Torres Irina, Sánchez María-Teresa, Vega-Castellote Miguel, Pérez-Marín Dolores
Department of Bromatology and Food Technology, University of Cordoba, Rabanales Campus, 14071 Córdoba, Spain.
Department of Animal Production, University of Cordoba, Rabanales Campus, 14071 Córdoba, Spain.
Foods. 2021 May 28;10(6):1221. doi: 10.3390/foods10061221.

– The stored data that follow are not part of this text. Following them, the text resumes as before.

(** * The downloader's notifier: job records, the queue store and callback delivery

    A shallow embedding of [notifier.go] (package [notifier]) together with
    the parts of packages [job] and [storage] it relies on.  Go errors are
    values of type [error] ([None] is [nil]); a [*job.Job] that a function
    mutates is threaded through and returned; the store, the logger and the
    sequence of calls made to the outside live in a [World] that every
    effectful function passes along. *)

From Stdlib Require Import ZArith NArith Lia.
From stdpp Require Import base strings list gmap.

Local Open Scope string_scope.
Local Open Scope list_scope.

(** Go's [error]: [None] is [nil], [Some msg] an error whose [Error()] is [msg]. *)
Abbreviation error := (option string).

(** ** Package [net/url]: the fields of [url.URL] the notifier touches. *)
Module url.

Record URL := mkURL {
  Scheme : string;
  Host : string;
  Path : string;
  RawQuery : string;
  Fragment : string
}.

Definition withPath (p : string) (u : URL) : URL :=
  mkURL (Scheme u) (Host u) p (RawQuery u) (Fragment u).

End url.

(** ** Package [job] *)
Module job.

(** [type State string]. *)
Abbreviation State := string.

(** Modelled from the spec: the four state constants of package [job], whose
    declarations are not part of the sources at hand; section 3 of the
    specification names them.  Only their being pairwise distinct is used. *)
Definition StatePending : State := "Pending".
Definition StateInProgress : State := "InProgress".
Definition StateSuccess : State := "Success".
Definition StateFailed : State := "Failed".

(** Modelled from the spec: the [Job] struct of package [job] (section 3 of
    the specification).  [CallbackCount] is the specification's non-negative
    integer; [DownloadTimeout] is 0 when the submission gave none. *)
Record Job := mkJob {
  ID : string;
  AggrID : string;
  URL : string;
  CallbackURL : string;
  Extra : string;
  DownloadTimeout : Z;
  DownloadState : State;
  DownloadMeta : string;
  CallbackState : State;
  CallbackMeta : string;
  CallbackCount : N
}.

Definition setCallbackCount (c : N) (j : Job) : Job :=
  mkJob (ID j) (AggrID j) (URL j) (CallbackURL j) (Extra j) (DownloadTimeout j)
        (DownloadState j) (DownloadMeta j) (CallbackState j) (CallbackMeta j) c.

Definition setCallbackState (s : State) (j : Job) : Job :=
  mkJob (ID j) (AggrID j) (URL j) (CallbackURL j) (Extra j) (DownloadTimeout j)
        (DownloadState j) (DownloadMeta j) s (CallbackMeta j) (CallbackCount j).

Definition setCallbackMeta (m : string) (j : Job) : Job :=
  mkJob (ID j) (AggrID j) (URL j) (CallbackURL j) (Extra j) (DownloadTimeout j)
        (DownloadState j) (DownloadMeta j) (CallbackState j) m (CallbackCount j).

End job.

(** ** The outside world *)

(** [CallbackInfo] holds info to be posted back to the provided callback url. *)
Module CallbackInfo.

Record t := mk {
  Success : bool;
  Error : string;
  Extra : string;
  DownloadURL : string
}.

End CallbackInfo.

(** What the HTTP client's [Post] hands back: a transport error, or a response
    with its [StatusCode] and [Status] line. *)
Inductive PostResult :=
| PostError (err : string)
| PostResponse (StatusCode : Z) (Status : string).

(** Every call that leaves the notifier, in the order it is made. *)
Inductive Call :=
| CallSaveJob (j : job.Job)
| CallGetJob (id : string)
| CallRemoveJob (id : string)
| CallQueuePendingCallback (j : job.Job)
| CallPopCallback
| CallScan (cursor : nat) (pattern : string) (count : nat)
| CallHGet (key field : string)
| CallPost (url contentType body : string).

(** Lines written through [n.Log]. *)
Inductive LogEntry :=
| Println (s : string)
| PrintfRogue (rogueCount : N).

(** The store is a table of job records keyed by job ID and the queue of
    jobs awaiting their callback.  [faults] scripts the outcome of the
    coming store calls, one entry per call: [None] lets the call through,
    [Some e] makes it return the error [e] and leave the store as it was;
    an exhausted script lets every call through. *)
Record World := mkWorld {
  jobs : gmap string job.Job;
  callbackQueue : list job.Job;
  faults : list error;
  logs : list LogEntry;
  calls : list Call
}.

(** ** State passing *)
Definition M (A : Type) : Type := World -> A * World.

Definition ret {A} (a : A) : M A := fun w => (a, w).

Definition bind {A B} (m : M A) (k : A -> M B) : M B :=
  fun w => let (a, w') := m w in k a w'.

Notation "x <- m ;; k" := (bind m (fun x => k))
  (at level 100, m at next level, right associativity, only parsing).
Notation "m ;;; k" := (bind m (fun _ => k))
  (at level 100, right associativity, only parsing).

Definition logLine (l : LogEntry) : M unit :=
  fun w => (tt, mkWorld (jobs w) (callbackQueue w) (faults w) (logs w ++ [l]) (calls w)).

Definition record (c : Call) : M unit :=
  fun w => (tt, mkWorld (jobs w) (callbackQueue w) (faults w) (logs w) (calls w ++ [c])).

(** Takes the outcome scripted for the coming store call. *)
Definition nextFault : M error :=
  fun w => match faults w with
           | [] => (None, w)
           | f :: fs => (f, mkWorld (jobs w) (callbackQueue w) fs (logs w) (calls w))
           end.

Definition setJobs (f : gmap string job.Job -> gmap string job.Job) : M unit :=
  fun w => (tt, mkWorld (f (jobs w)) (callbackQueue w) (faults w) (logs w) (calls w)).

Definition setQueue (f : list job.Job -> list job.Job) : M unit :=
  fun w => (tt, mkWorld (jobs w) (f (callbackQueue w)) (faults w) (logs w) (calls w)).

Definition getWorld : M World := fun w => (w, w).

(** ** Package [strings] *)
Module strings.

Fixpoint stripPrefix (prefix s : string) : option string :=
  match prefix with
  | EmptyString => Some s
  | String a prefix' =>
      match s with
      | EmptyString => None
      | String b s' => if Ascii.eqb a b then stripPrefix prefix' s' else None
      end
  end.

(** [strings.TrimPrefix]: [s] without the leading [prefix], or [s] itself
    when it does not start with [prefix]. *)
Definition TrimPrefix (s prefix : string) : string :=
  match stripPrefix prefix s with
  | Some rest => rest
  | None => s
  end.

(** [strings.Join]. *)
Definition Join (elems : list string) (sep : string) : string :=
  String.concat sep elems.

End strings.

(** ** Package [storage] *)
Module storage.

(** Modelled from the spec: package [storage] is not part of the sources at
    hand; the operations below follow the store contract of section 4.2 of
    the specification.  Each one records the call, takes the outcome scripted
    for it and, unless that is an error, does what the contract says. *)

(** [SaveJob(job)]: persists the full current state of a job record. *)
Definition SaveJob (j : job.Job) : M error :=
  record (CallSaveJob j) ;;;
  f <- nextFault ;;
  match f with
  | Some e => ret (Some e)
  | None => setJobs (fun js => <[job.ID j := j]> js) ;;; ret None
  end.

(** [GetJob(id)]: fetches the current record by ID; fails if absent. *)
Definition GetJob (id : string) : M (job.Job + string) :=
  record (CallGetJob id) ;;;
  f <- nextFault ;;
  match f with
  | Some e => ret (inr e)
  | None =>
      w <- getWorld ;;
      match jobs w !! id with
      | Some j => ret (inl j)
      | None => ret (inr ("Could not get job: " +:+ id))
      end
  end.

(** [RemoveJob(id)]: deletes the job record entirely. *)
Definition RemoveJob (id : string) : M error :=
  record (CallRemoveJob id) ;;;
  f <- nextFault ;;
  match f with
  | Some e => ret (Some e)
  | None => setJobs (fun js => delete id js) ;;; ret None
  end.

(** [QueuePendingCallback(job)]: (re-)enqueues a job for callback delivery. *)
Definition QueuePendingCallback (j : job.Job) : M error :=
  record (CallQueuePendingCallback j) ;;;
  f <- nextFault ;;
  match f with
  | Some e => ret (Some e)
  | None => setQueue (fun q => (q ++ [j])%list) ;;; ret None
  end.

Definition ErrEmptyQueue : string := "Queue is empty".

(** The store's other sentinel: the queue is there but busy for now. *)
Definition ErrRetryLater : string := "Retriable failure".

(** [PopCallback()]: removes and returns one job from the pending-callback
    queue, or says that the queue is empty. *)
Definition PopCallback : M (job.Job + string) :=
  record CallPopCallback ;;;
  f <- nextFault ;;
  match f with
  | Some e => ret (inr e)
  | None =>
      w <- getWorld ;;
      match callbackQueue w with
      | [] => ret (inr ErrEmptyQueue)
      | j :: q => setQueue (fun _ => q) ;;; ret (inl j)
      end
  end.

(** The keys of the job-record table, in the order the scan walks them. *)
Definition jobKeys (JobKeyPrefix : string) (w : World) : list string :=
  (fun id => JobKeyPrefix +:+ id) <$> (map_to_list (jobs w)).*1.

(** [ScanKeys(cursor, prefix, batchSize)]: a cursor-based enumeration of all
    job-record keys; the cursor is the number of keys already handed out
    and returns to 0 with the last page. *)
Definition Scan (JobKeyPrefix : string) (cursor : nat) (pattern : string) (count : nat)
  : M (list string * nat * error) :=
  record (CallScan cursor pattern count) ;;;
  f <- nextFault ;;
  match f with
  | Some e => ret ([], 0%nat, Some e)
  | None =>
      w <- getWorld ;;
      let ks := jobKeys JobKeyPrefix w in
      ret (take count (drop cursor ks),
           if Nat.ltb (cursor + count) (List.length ks) then (cursor + count)%nat else 0%nat,
           None)
  end.

(** [HGet(key, field)] on a job record's hash; the notifier reads the field
    ["CallbackState"] only. *)
Definition HGet (JobKeyPrefix : string) (key field : string) : M (string * error) :=
  record (CallHGet key field) ;;;
  f <- nextFault ;;
  match f with
  | Some e => ret ("", Some e)
  | None =>
      w <- getWorld ;;
      match jobs w !! strings.TrimPrefix key JobKeyPrefix with
      | Some j =>
          if String.eqb field "CallbackState" then ret (job.CallbackState j, None)
          else ret ("", Some "redis: nil")
      | None => ret ("", Some "redis: nil")
      end
  end.

End storage.

(** ** Package [notifier] *)
Module notifier.

Definition maxCallbackRetries : N := 2.

(** The [*http.Client] of a notifier: its timeout in seconds and what a
    [Post] of a body to a URL comes back with. *)
Record Client := mkClient {
  Timeout : Z;
  Post : string -> string -> string -> PostResult
}.

(** [Notifier] is the component responsible for consuming the result of jobs
    and notifying back the respective users.  Its [Storage] and [Log] are
    the [World]; its channel belongs to [Start]. *)
Record Notifier := mkNotifier {
  DownloadURL : url.URL;
  concurrency : Z;
  client : Client
}.

Section Notifier.

(** Library functions of Go the notifier calls: [url.ParseRequestURI],
    [path.Join], [(url.URL).String], [json.Marshal] and the transport under
    the HTTP client. *)
Variable ParseRequestURI : string -> url.URL + string.
Variable pathJoin : string -> string -> string.
Variable URLString : url.URL -> string.
Variable jsonMarshal : CallbackInfo.t -> string + string.
Variable transport : string -> string -> string -> PostResult.

(** [storage.JobKeyPrefix], a constant of the store. *)
Variable JobKeyPrefix : string.

(** [New] takes the concurrency of the notifier as an argument. *)
Definition New (concurrency : Z) (dwnlURL : string) : Notifier + string :=
  match ParseRequestURI dwnlURL with
  | inr err => inr ("Could not parse Download URL, " +:+ err)
  | inl url =>
      if (concurrency <=? 0)%Z
      then inr "Notifier Concurrency must be a positive number"
      else inl (mkNotifier url concurrency (mkClient 3 transport))
  end.

(** [jobDownloadURL] constructs the actual download URL to be provided to
    the user. *)
Definition jobDownloadURL (j : job.Job) (downloadURL : url.URL) : string :=
  if decide (job.DownloadState j ≠ job.StateSuccess) then ""
  else URLString (url.withPath (pathJoin (url.Path downloadURL) (job.ID j)) downloadURL).

(** [getCallbackInfo] validates that the job is good for callback and
    returns the callback info to the caller. *)
Definition getCallbackInfo (n : Notifier) (j : job.Job) : CallbackInfo.t + string :=
  if decide (job.DownloadState j ≠ job.StateSuccess ∧ job.DownloadState j ≠ job.StateFailed)
  then inr ("Invalid job download state: '" +:+ job.DownloadState j +:+ "'")
  else inl (CallbackInfo.mk
              (bool_decide (job.DownloadState j = job.StateSuccess))
              (job.DownloadMeta j)
              (job.Extra j)
              (jobDownloadURL j (DownloadURL n))).

Definition markCbInProgress (n : Notifier) (j : job.Job) : M (job.Job * error) :=
  let j := job.setCallbackState job.StateInProgress j in
  let j := job.setCallbackMeta "" j in
  err <- storage.SaveJob j ;;
  ret (j, err).

Definition newline : string := String (Ascii.ascii_of_nat 10) EmptyString.

Definition markCbFailed (n : Notifier) (j : job.Job) (meta : list string) : M (job.Job * error) :=
  let j := job.setCallbackState job.StateFailed j in
  let j := job.setCallbackMeta (strings.Join meta newline) j in
  logLine (Println ("Callback failed: {" +:+ job.ID j +:+ ", " +:+ job.AggrID j
                    +:+ "}, destination " +:+ job.CallbackURL j)) ;;;
  err <- storage.SaveJob j ;;
  ret (j, err).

One of the key challenges for the almond industry is how to detect the presence of bitter almonds in commercial batches of sweet almonds. The main aim of this research is to assess the potential of near-infrared spectroscopy (NIRS) by means of using portable instruments in the industry to detect batches of sweet almonds which have been adulterated with bitter almonds. To achieve this, sweet almonds and non-sweet almonds (bitter almonds and mixtures of sweet almonds with different percentages (from 5% to 20%) of bitter almonds) were analysed using a new generation of portable spectrophotometers. Three strategies (only bitter almonds, bitter almonds and mixtures, and only mixtures) were used to optimise the construction of the non-sweet almond training set. Models developed using partial least squares-discriminant analysis (PLS-DA) correctly classified 86-100% of samples, depending on the instrument used and the strategy followed for constructing the non-sweet almond training set. These results confirm that NIR spectroscopy provides a reliable, accurate method for detecting the presence of bitter almonds in batches of sweet almonds, with up to 5% adulteration levels (lower levels should be tested in future studies), and that this technology can be readily used at the main steps of the production chain.
杏仁产业面临的关键挑战之一是如何在商业批次的甜杏仁中检测出苦杏仁的存在。本研究的主要目的是通过在该行业中使用便携式仪器来评估近红外光谱法(NIRS)检测掺有苦杏仁的甜杏仁批次的潜力。为实现这一目标,使用新一代便携式分光光度计对甜杏仁和非甜杏仁(苦杏仁以及甜杏仁与不同百分比(5%至20%)苦杏仁的混合物)进行了分析。采用三种策略(仅苦杏仁、苦杏仁与混合物、仅混合物)来优化非甜杏仁训练集的构建。使用偏最小二乘判别分析(PLS-DA)开发的模型对86%至100%的样品进行了正确分类,这取决于所使用的仪器以及构建非甜杏仁训练集所采用的策略。这些结果证实,近红外光谱法为检测甜杏仁批次中苦杏仁的存在提供了一种可靠、准确的方法,掺假水平可达5%(未来研究应测试更低水平),并且该技术可在生产链的主要环节轻松应用。